What emerges from this list is disturbing indeed.

 

Clearly, a prima facie case can be made that the Nazi leadership had invested significant resources in the investigation of any and all avenues to power, occult and otherwise, and to new sources of energy.

 

And equally clearly, the Nazi leadership was willing to think "outside the box" and to go to any lengths - often quite literally - to research those matters.

 

What also emerges from this list is a preoccupation with areas of physics, and areas of the globe, almost completely neglected - at least publicly - by the wartime Allies.

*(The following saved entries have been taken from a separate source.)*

(** The working host with a moviepy that cannot read the video. *)
Definition unreadable_video : env := {|
  gettempdir := "/tmp";
  expanduser := fun path => "/home/stt" ++ PyStr.slice_from path 1;
  cpu_count := Some 8;
  cuda_is_available := Returned true;
  cuda_liveness := Returned tt;
  import_torch := Returned tt;
  ffmpeg_version := Returned tt;
  mkstemp := temp_ok;
  ffmpeg_convert := fun _ out f => (Returned tt, <[out := 32044%N]> f);
  moviepy_extract := fun _ _ f => (Raised OSError, f);
  sf_write := fun path _ _ f => (Returned tt, <[path := 44%N]> f);
  WhisperModel := loads_ok;
  model_transcribe := fun _ _ => Returned (Generator hello_world, info_en)
|}.

(** A host without PyTorch: [import torch] raises, and so would every use of
    the module. *)
Definition no_torch : env := {|
  gettempdir := "/tmp";
  expanduser := fun path => "/home/stt" ++ PyStr.slice_from path 1;
  cpu_count := Some 8;
  cuda_is_available := Raised ImportError;
  cuda_liveness := Raised ImportError;
  import_torch := Raised ImportError;
  ffmpeg_version := Returned tt;
  mkstemp := temp_ok;
  ffmpeg_convert := fun _ out f => (Returned tt, <[out := 32044%N]> f);
  moviepy_extract := fun _ out f => (Returned tt, <[out := 32044%N]> f);
  sf_write := fun path _ _ f => (Returned tt, <[path := 44%N]> f);
  WhisperModel := loads_ok;
  model_transcribe := fun _ _ => Returned (Generator hello_world, info_en)
|}.

(** A microphone that delivers silence, as many samples as asked for. *)
Definition silent_microphone : recorder :=
  fun frames _ _ => Returned (repeat 0%float (Z.to_nat frames)).

(** A file system that also holds a recording in the temporary directory
    whose name ends like an extracted sound track. *)
Definition disk_with_notes : world :=
  {| fs := <["/tmp/notes_audio.wav" := 64044%N]> (fs disk); loads := []; infers := [] |}.

(** [SpeechToText("medium")] after its constructor, on the working host. *)
Definition converter : SpeechToText.t :=
  {| SpeechToText.sample_rate := 16000; SpeechToText.channels := 1;
     SpeechToText.model_size := "medium";
     SpeechToText.model :=
       Some {| built_with := SpeechToText.request "medium" "cuda" "float16" |} |}.

(** An [sf.read] that finds two frames of two channels at 44.1 kHz in every
    file that exists. *)
Definition two_channel_reader (path : string) (files : gmap string N)
  : outcome (utils.sound (A := Q) * Z) :=
  match files !! path with
  | Some _ => Returned (utils.Multi [((1 # 2)%Q, (1 # 4)%Q, []); (0%Q, (- (1 # 2))%Q, [])], 44100)
  | None => Raised FileNotFoundError
  end.

End Scenario.

(** ** Vocabulary of the properties *)

Module Observe.

Import Py faster_whisper.

(** The default inference profile, as a property of the keyword arguments of
    one inference call. *)
Definition default_profile (params : gmap string pyval) : Prop :=
  params !! "beam_size" = Some (PInt 3) /\
  params !! "vad_filter" = Some (PBool true) /\
  params !! "vad_parameters" = Some (PDict [("min_silence_duration_ms", 500)]) /\
  params !! "condition_on_previous_text" = Some (PBool false).

(** [m] makes at most [n] inference calls, each satisfying [P], and leaves
    the calls logged before it in place ([proj] finds the world in the
    state). *)
Definition appends {S A} (proj : S -> world) (n : nat) (P : Invocation -> Prop) (m : M S A) : Prop :=
  forall s, exists calls,
    infers (proj (snd (m s))) = (infers (proj s) ++ calls)%list /\
    (List.length calls <= n)%nat /\ Forall P calls.

(** A sample of zero amplitude: binary64 has a positive and a negative zero. *)
Definition is_zero (x : float) : Prop := x = 0%float \/ x = (-0)%float.

(** The [ffmpeg -version] probe ended in one of the two exception classes
    [check_ffmpeg_available] catches. *)
Definition probe_caught (o : outcome unit) : Prop :=
  match o with
  | Returned _ => False
  | Raised e => is_SubprocessError e || is_FileNotFoundError e = true
  end.

(** The engine [s] holds the model that the last constructor call logged in
    [w] returned, and its [model_size], [device] and [compute_type] are those
    that call was made with. *)
Definition loaded_as (E : env) (s : STTEngine.t) (w : world) : Prop :=
  exists earlier request m,
    loads w = (earlier ++ [request])%list /\
    WhisperModel E (List.length earlier) request = Returned m /\
    STTEngine.model s = Some m /\
    req_model_size request = STTEngine.model_size s /\
    STTEngine.device s = Some (req_device request) /\
    STTEngine.compute_type s = Some (req_compute_type request).

(** The attributes of an engine that loading a model has no business with. *)
Definition same_settings (s s' : STTEngine.t) : Prop :=
  STTEngine.use_gpu s' = STTEngine.use_gpu s /\
  STTEngine.download_root s' = STTEngine.download_root s /\
  STTEngine.cpu_threads s' = STTEngine.cpu_threads s /\
  STTEngine.language s' = STTEngine.language s /\
  STTEngine.sample_rate s' = STTEngine.sample_rate s /\
  STTEngine.channels s' = STTEngine.channels s.

End Observe.

(** * Properties *)

(** ** Proof automation *)

(** Case analysis on the innermost scrutinee of a nest of matches. *)
Ltac destruct_innermost x :=
  lazymatch x with
  | context [match ?y with _ => _ end] => destruct_innermost y
  | _ => destruct x
  end.

Ltac destruct_innermost_eqn x :=
  lazymatch x with
  | context [match ?y with _ => _ end] => destruct_innermost_eqn y
  | _ => destruct x eqn:?
  end.

(** ** Strings and paths *)

Section StringFacts.

Lemma append_cons (c : ascii) (s t : string) : String c s ++ t = String c (s ++ t).
Proof. reflexivity. Qed.

Lemma append_nil_l (t : string) : "" ++ t = t.
Proof. reflexivity. Qed.

Lemma length_append (s t : string) :
  String.length (s ++ t) = (String.length s + String.length t)%nat.
Proof.
  induction s as [|c s IH]; [reflexivity |].
  rewrite append_cons. simpl. now rewrite IH.
Qed.

Lemma append_nil_r (s : string) : s ++ "" = s.
Proof.
  induction s as [|c s IH]; [reflexivity |].
  now rewrite append_cons, IH.
Qed.

Lemma append_assoc (s t u : string) : (s ++ t) ++ u = s ++ (t ++ u).
Proof.
  induction s as [|c s IH]; [reflexivity |].
  now rewrite !append_cons, IH.
Qed.

Lemma append_inv_head (s t u : string) : s ++ t = s ++ u -> t = u.
Proof.
  induction s as [|c s IH]; [trivial |].
  rewrite !append_cons. intros Heq. injection Heq. exact IH.
Qed.

Lemma append_inv_tail (s t u : string) : s ++ u = t ++ u -> s = t.
Proof.
  revert t. induction s as [|c s IH]; intros [|d t] Heq.
  - reflexivity.
  - apply (f_equal String.length) in Heq. rewrite !length_append in Heq. simpl in Heq. lia.
  - apply (f_equal String.length) in Heq. rewrite !length_append in Heq. simpl in Heq. lia.
  - rewrite !append_cons in Heq. injection Heq as -> Heq. f_equal. now apply IH.
Qed.

(** Lower-casing never creates or removes a dot or a separator. *)
Lemma lower_char_eqb_dot (a : ascii) :
  Ascii.eqb (PyStr.lower_char a) "." = Ascii.eqb a ".".
Proof. destruct a as [[] [] [] [] [] [] [] []]; reflexivity. Qed.

Lemma lower_char_eqb_slash (a : ascii) :
  Ascii.eqb (PyStr.lower_char a) "/" = Ascii.eqb a "/".
Proof. destruct a as [[] [] [] [] [] [] [] []]; reflexivity. Qed.

Lemma lower_app (s t : string) : PyStr.lower (s ++ t) = PyStr.lower s ++ PyStr.lower t.
Proof.
  induction s as [|c s IH]; [reflexivity |].
  rewrite append_cons. simpl. now rewrite append_cons, IH.
Qed.

Lemma take_lower (n : nat) (s : string) :
  PyStr.take n (PyStr.lower s) = PyStr.lower (PyStr.take n s).
Proof.
  revert s. induction n as [|n IH]; intros [|c s]; simpl; try reflexivity.
  now rewrite IH.
Qed.

Lemma drop_lower (n : nat) (s : string) :
  PyStr.drop n (PyStr.lower s) = PyStr.lower (PyStr.drop n s).
Proof.
  revert s. induction n as [|n IH]; intros [|c s]; simpl; try reflexivity.
  now rewrite IH.
Qed.

Lemma rfind_from_lower (c : ascii) (s : string) (i acc : Z) :
  (forall a, Ascii.eqb (PyStr.lower_char a) c = Ascii.eqb a c) ->
  PyStr.rfind_from c (PyStr.lower s) i acc = PyStr.rfind_from c s i acc.
Proof.
  intros Hc. revert i acc. induction s as [|a s IH]; intros i acc; simpl.
  - reflexivity.
  - now rewrite Hc, IH.
Qed.

Lemma has_non_dot_lower (s : string) :
  posixpath.has_non_dot (PyStr.lower s) = posixpath.has_non_dot s.
Proof.
  induction s as [|a s IH]; simpl; [reflexivity |].
  rewrite lower_char_eqb_dot, IH. reflexivity.
Qed.
(** * HireLoop recruitment application: a shallow embedding of [recruitment_app/app.py]

    The Flask application keeps two SQLite tables, [roles] and [candidates],
    fabricates candidate profiles with Python's [random] module, and serves
    three routes ([/], [/role/new], [/role/<int:role_id>]).

    The embedding follows the source function by function:
    - rows of the two tables are records, a table is the list of its rows in
      insertion order together with its AUTOINCREMENT counter;
    - Python code that reads or writes the random generator, the SQLite
      connection or the session is written in a state-and-exception monad;
    - the random generator is a tape of raw draws, so that a theorem
      quantified over tapes covers every outcome of [random];
    - a storage call may raise: the number of storage calls that succeed
      before the first failure is part of the state ([None] = no failure). *)

From Stdlib Require Import ZArith List String Ascii Bool Lia Arith.
From Stdlib Require Import Sorting.Sorted Sorting.Permutation DecimalString.
From Stdlib Require DecimalPos DecimalZ.
Import ListNotations.

Local Open Scope string_scope.
Local Open Scope list_scope.
Local Open Scope Z_scope.

(* ===================================================================== *)
(** ** A monad for state and Python exceptions *)
(* ===================================================================== *)

(** The exceptions the modelled library calls can raise. *)
Inductive exn : Type :=
| IndexError        (* random.choice on an empty sequence *)
| ValueError        (* random.randint on an empty range *)
| OperationalError  (* sqlite3: the storage call failed *)
| ProgrammingError  (* sqlite3: operation on a closed connection *)
| OverflowError.    (* sqlite3: a Python int too large for an SQLite INTEGER *)

Inductive result (A : Type) : Type :=
| Ok (a : A)
| Raised (e : exn).
Arguments Ok {A} a.
Arguments Raised {A} e.

(** A computation over a state [S]; the state survives an exception, as the
    database file and the generator survive a failed request. *)
Definition M (S A : Type) : Type := S -> result A * S.

Definition ret {S A} (a : A) : M S A := fun s => (Ok a, s).

Definition bind {S A B} (m : M S A) (k : A -> M S B) : M S B :=
  fun s => match m s with
           | (Ok a, s') => k a s'
           | (Raised e, s') => (Raised e, s')
           end.

Definition raise {S A} (e : exn) : M S A := fun s => (Raised e, s).

Definition gets {S A} (f : S -> A) : M S A := fun s => (Ok (f s), s).

Definition modify {S} (f : S -> S) : M S unit := fun s => (Ok tt, f s).

Declare Scope py_scope.
Delimit Scope py_scope with py.
Notation "x <- m ;; k" := (bind m (fun x => k))
  (at level 61, m at next level, right associativity) : py_scope.
Notation "m ;; k" := (bind m (fun _ => k))
  (at level 61, right associativity) : py_scope.
Local Open Scope py_scope.

(** [for x in xs: body x] *)
Fixpoint for_each {S A} (xs : list A) (body : A -> M S unit) : M S unit :=
  match xs with
  | [] => ret tt
  | x :: xs' => body x ;; for_each xs' body
  end.

(* ===================================================================== *)
(** ** Python's [random] module *)
(* ===================================================================== *)

(** The generator state: the raw draws still to be consumed. *)
Definition rng : Type := list nat.

(** [Random._randbelow(n)]: a number below [n] (for [n > 0]). *)
Definition randbelow (n : nat) : M rng nat :=
  fun g => match g with
           | [] => (Ok 0%nat, [])
           | x :: g' => (Ok (x mod n)%nat, g')
           end.

(** [random.choice(seq)]: [seq[_randbelow(len(seq))]], IndexError when
    [seq] is empty. *)
Definition random_choice {A} (seq : list A) : M rng A :=
  match seq with
  | [] => raise IndexError
  | _ :: _ =>
      i <- randbelow (List.length seq) ;;
      match nth_error seq i with
      | Some x => ret x
      | None => raise IndexError
      end
  end.

(** [random.randint(a, b)]: [a + _randbelow(b - a + 1)], ValueError when
    the range is empty. *)
Definition randint (a b : Z) : M rng Z :=
  if b <? a then raise ValueError
  else i <- randbelow (Z.to_nat (b - a + 1)) ;; ret (a + Z.of_nat i).

(* ===================================================================== *)
(** ** Strings *)
(* ===================================================================== *)

(** [str.lower()] on ASCII text; the source applies it to the entries of the
    two name pools only, which are ASCII. *)
Definition ascii_lower (c : ascii) : ascii :=
  let n := nat_of_ascii c in
  if ((65 <=? n) && (n <=? 90))%nat then ascii_of_nat (n + 32) else c.

Fixpoint lower (s : string) : string :=
  match s with
  | EmptyString => EmptyString
  | String c s' => String (ascii_lower c) (lower s')
  end.

(** [needle in haystack] for Python strings. *)
Fixpoint contains (needle haystack : string) : bool :=
  String.prefix needle haystack ||
  match haystack with
  | EmptyString => false
  | String _ rest => contains needle rest
  end.

(** [str(n)] for an integer, as the URL converter prints it. *)
Definition str_of_Z (n : Z) : string := NilZero.string_of_int (Z.to_int n).

(** Truthiness of [request.form.get(key)]: [None] and [''] are falsy. *)
Definition truthy (v : option string) : bool :=
  match v with
  | None => false
  | Some EmptyString => false
  | Some (String _ _) => true
  end.

(* ===================================================================== *)
(** ** The candidate generator *)
(* ===================================================================== *)

(** The dictionary built for one candidate by [generate_dummy_candidates]. *)
Module Profile.
Record t : Type := make {
  name : string;
  current_title : string;
  company : string;
  location : string;
  linkedin : string;
  match_reason : string;
  fit_score : Z;
  culture_score : Z;
  experience_score : Z
}.
End Profile.

Definition first_names : list string :=
  ["Aarav"; "Liam"; "Emma"; "Noah"; "Olivia"; "Aria"; "Ethan"; "Mia";
   "Sophia"; "Lucas"; "Aaliyah"; "Zara"; "Jayden"; "Alina"; "David"].

Definition last_names : list string :=
  ["Patel"; "Johnson"; "Singh"; "Garcia"; "Kumar"; "Williams"; "Chen";
   "Khan"; "Brown"; "Rodriguez"; "Ali"; "Davis"; "Nguyen"; "Lee"; "Shah"].

Definition companies : list string :=
  ["TechNova"; "DataSphere"; "InnovateX"; "CodeWorks"; "NextGen"].

Definition locations : list string :=
  ["San Francisco, CA"; "Austin, TX"; "Bangalore, India"; "Dubai, UAE"; "Remote"].

Definition match_reasons : list string :=
  ["Relevant experience in similar role";
   "Strong technical skills matching JD";
   "Excellent cultural alignment";
   "Recent experience at high-growth startup";
   "Highly recommended by references"].

(** The five f-strings of the [current_title] choice. *)
Definition title_variants (role_title : string) : list string :=
  ["Senior " ++ role_title;
   role_title ++ " II";
   "Lead " ++ role_title;
   role_title ++ " Specialist";
   role_title ++ " Consultant"]%string.

Definition linkedin_url (first last : string) : string :=
  ("https://linkedin.com/in/" ++ lower first ++ lower last)%string.

(** One iteration of the loop body, in the evaluation order of the source:
    the two names, then the dictionary entries from top to bottom. *)
Definition generate_one (role_title : string) : M rng Profile.t :=
  first <- random_choice first_names ;;
  last <- random_choice last_names ;;
  let name := (first ++ " " ++ last)%string in
  current_title <- random_choice (title_variants role_title) ;;
  company <- random_choice companies ;;
  location <- random_choice locations ;;
  let linkedin := linkedin_url first last in
  match_reason <- random_choice match_reasons ;;
  fit_score <- randint 60 100 ;;
  culture_score <- randint 60 100 ;;
  experience_score <- randint 60 100 ;;
  ret (Profile.make name current_title company location linkedin
         match_reason fit_score culture_score experience_score).

(** [for _ in range(n): ... candidates.append(candidate)] *)
Fixpoint generate_loop (role_title : string) (n : nat)
    (candidates : list Profile.t) : M rng (list Profile.t) :=
  match n with
  | O => ret candidates
  | S n' =>
      candidate <- generate_one role_title ;;
      generate_loop role_title n' (candidates ++ [candidate])
  end.

(** [generate_dummy_candidates(role_title, num_candidates=10)]; an omitted
    [num_candidates] is [None], and [range] of a negative number is empty. *)
Definition generate_dummy_candidates (role_title : string)
    (num_candidates : option Z) : M rng (list Profile.t) :=
  let n := match num_candidates with Some n => n | None => 10 end in
  generate_loop role_title (Z.to_nat n) [].

(* ===================================================================== *)
(** ** The storage layer: the two tables of [init_db] *)
(* ===================================================================== *)

(** A row of [roles]. *)
Module Role.
Record t : Type := make {
  id : Z;
  title : string;
  description : string;
  date_created : string
}.
End Role.

(** A row of [candidates]. *)
Module Candidate.
Record t : Type := make {
  id : Z;
  role_id : Z;
  name : string;
  current_title : string;
  company : string;
  location : string;
  linkedin : string;
  match_reason : string;
  fit_score : Z;
  culture_score : Z;
  experience_score : Z
}.
End Candidate.

(** The database file: each table is the list of its rows in insertion
    order, with the counter SQLite keeps in [sqlite_sequence] for an
    AUTOINCREMENT key. *)
Record database : Type := mk_database {
  roles : list Role.t;
  roles_seq : Z;
  candidates : list Candidate.t;
  candidates_seq : Z
}.

(** The file after [init_db] has run on a new file: both tables, no rows. *)
Definition empty_database : database := mk_database [] 0 [] 0.

(** The rowid of an AUTOINCREMENT insert: one more than the largest rowid the
    table holds or has ever held. *)
Definition next_rowid (ids : list Z) (seq : Z) : Z :=
  Z.max (fold_right Z.max 0 ids) seq + 1.

(** [INSERT INTO roles (title, description, date_created) VALUES (?, ?, ?)];
    the first component is the cursor's [lastrowid]. *)
Definition insert_role (title description date_created : string)
    (d : database) : Z * database :=
  let rowid := next_rowid (map Role.id (roles d)) (roles_seq d) in
  (rowid,
   mk_database (roles d ++ [Role.make rowid title description date_created])
     rowid (candidates d) (candidates_seq d)).

(** [INSERT INTO candidates (role_id, name, ..., experience_score)
     VALUES (?, ..., ?)] with the entries of one generated dictionary. *)
Definition insert_candidate (role_id : Z) (candidate : Profile.t)
    (d : database) : Z * database :=
  let rowid := next_rowid (map Candidate.id (candidates d)) (candidates_seq d) in
  (rowid,
   mk_database (roles d) (roles_seq d)
     (candidates d ++
      [Candidate.make rowid role_id
         (Profile.name candidate) (Profile.current_title candidate)
         (Profile.company candidate) (Profile.location candidate)
         (Profile.linkedin candidate) (Profile.match_reason candidate)
         (Profile.fit_score candidate) (Profile.culture_score candidate)
         (Profile.experience_score candidate)])
     rowid).

(** *** ORDER BY *)

Section OrderBy.
Context {A : Type}.
(** [before x y]: row [x] may stand before row [y] in the output. *)
Variable before : A -> A -> bool.

Fixpoint place (x : A) (sorted : list A) : list A :=
  match sorted with
  | [] => [x]
  | y :: rest => if before x y then x :: sorted else y :: place x rest
  end.

Definition order_by (rows : list A) : list A := fold_right place [] rows.
End OrderBy.

(** *** The three SELECT statements *)

(** [SELECT * FROM roles WHERE id = ?] followed by [fetchone()]. *)
Definition select_role (role_id : Z) (d : database) : option Role.t :=
  find (fun r => Role.id r =? role_id) (roles d).

(** [SELECT * FROM candidates WHERE role_id = ? ORDER BY fit_score DESC]
    followed by [fetchall()]. *)
Definition select_candidates (role_id : Z) (d : database) : list Candidate.t :=
  order_by (fun x y => Candidate.fit_score y <=? Candidate.fit_score x)
    (filter (fun c => Candidate.role_id c =? role_id) (candidates d)).

(** A row of the listing query. *)
Module IndexRow.
Record t : Type := make {
  id : Z;
  title : string;
  date_created : string;
  candidate_count : Z
}.
End IndexRow.

(** [l LEFT JOIN r ON on]: every match of a left row, or the left row with
    NULLs when it has none. *)
Definition left_join {A B} (on : A -> B -> bool) (l : list A) (r : list B)
    : list (A * option B) :=
  flat_map (fun a => match filter (on a) r with
                     | [] => [(a, None)]
                     | m => map (fun b => (a, Some b)) m
                     end) l.

(** [GROUP BY key]: one group per distinct key, holding the rows with it. *)
Definition group_by {A} (key : A -> Z) (rows : list A) : list (list A) :=
  map (fun k => filter (fun row => key row =? k) rows)
      (nodup Z.eq_dec (map key rows)).

(** [COUNT(col)]: the rows of the group whose [col] is not NULL. *)
Definition count_non_null {A B} (col : A -> option B) (group : list A) : Z :=
  Z.of_nat (List.length
              (filter (fun row => match col row with Some _ => true | None => false end)
                      group)).
(** X15.  [Validate] accepts the options exactly when the cluster endpoint
    parses as a URL with a scheme and a host name, the cluster name is
    not empty and the node name convention is one of the two known ones;
    the ports and the client rates are not looked at.  Every rule that is
    broken is reported: there are as many messages as broken rules. *)
Theorem options_validate (o : Options.Options) :
  let endpoint :=
    exists u, url_Parse (Options.ClusterEndpoint o) = Ok u /\
              Options.Scheme u <> EmptyString /\ Options.Hostname u <> EmptyString in
  let convention :=
    Options.AWSNodeNameConvention o = "ip-name"%string \/
    Options.AWSNodeNameConvention o = "resource-name"%string in
  (Options.Validate url_Parse o = [] <->
   endpoint /\ Options.ClusterName o <> EmptyString /\ convention) /\
  (Options.validateEndpoint url_Parse o = None <-> endpoint) /\
  length (Options.Validate url_Parse o) =
    (match Options.validateEndpoint url_Parse o with Some _ => 1 | None => 0 end +
   (if decide (Options.ClusterName o = EmptyString) then 1 else 0) +
   (if decide convention then 0 else 1))%nat.
Proof.
  simpl.
  assert (Options.validateEndpoint url_Parse o = None <->
          exists u, url_Parse (Options.ClusterEndpoint o) = Ok u /\
                    Options.Scheme u <> EmptyString /\ Options.Hostname u <> EmptyString)
    as Hend.
  { unfold Options.validateEndpoint, Options.IsAbs.
    destruct (url_Parse (Options.ClusterEndpoint o)) as [u|err].
    - destruct (String.eqb_spec (Options.Scheme u) "") as [Hs|Hs];
        destruct (String.eqb_spec (Options.Hostname u) "") as [Hh|Hh]; simpl.
      4: { split; [|done]. intros _. by exists u. }
      all: split; [done|]; intros (u' & [= <-] & ? & ?); done.
    - split; [done|]. by intros (u & ? & _). }
  unfold Options.Validate.
  destruct (Options.validateEndpoint url_Parse o) as [message|] eqn:E;
    destruct (String.eqb_spec (Options.ClusterName o) "") as [Hc|Hc];
    destruct (String.eqb_spec (Options.AWSNodeNameConvention o) "ip-name") as [Hi|Hi];
    destruct (String.eqb_spec (Options.AWSNodeNameConvention o) "resource-name")
      as [Hr|Hr]; simpl.
  all: destruct (decide (Options.ClusterName o = "")); [|]; try done.
  all: destruct (decide (Options.AWSNodeNameConvention o = "ip-name" \/
                         Options.AWSNodeNameConvention o = "resource-name"))
         as [Hd|Hd]; try (exfalso; tauto).
  all: split; [|split; [done|done]].
  all: try (split; [done|]; intros (He & ? & ?); try done; apply Hend in He; done).
  all: split; [intros _|done]; split; [by apply Hend|tauto].
Qed.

Moreover, what also emerges is a disturbing sense, that maybe, just maybe, there was something to the survival myths after all, for one thing seems clear from the pattern of events after the war, particularly in respect to Antarctica:

Such myths were inevitably connected to the exotic research pursuits the Germans were conducting, and such myths seem clearly to have been the hidden motivation for American counter-strikes.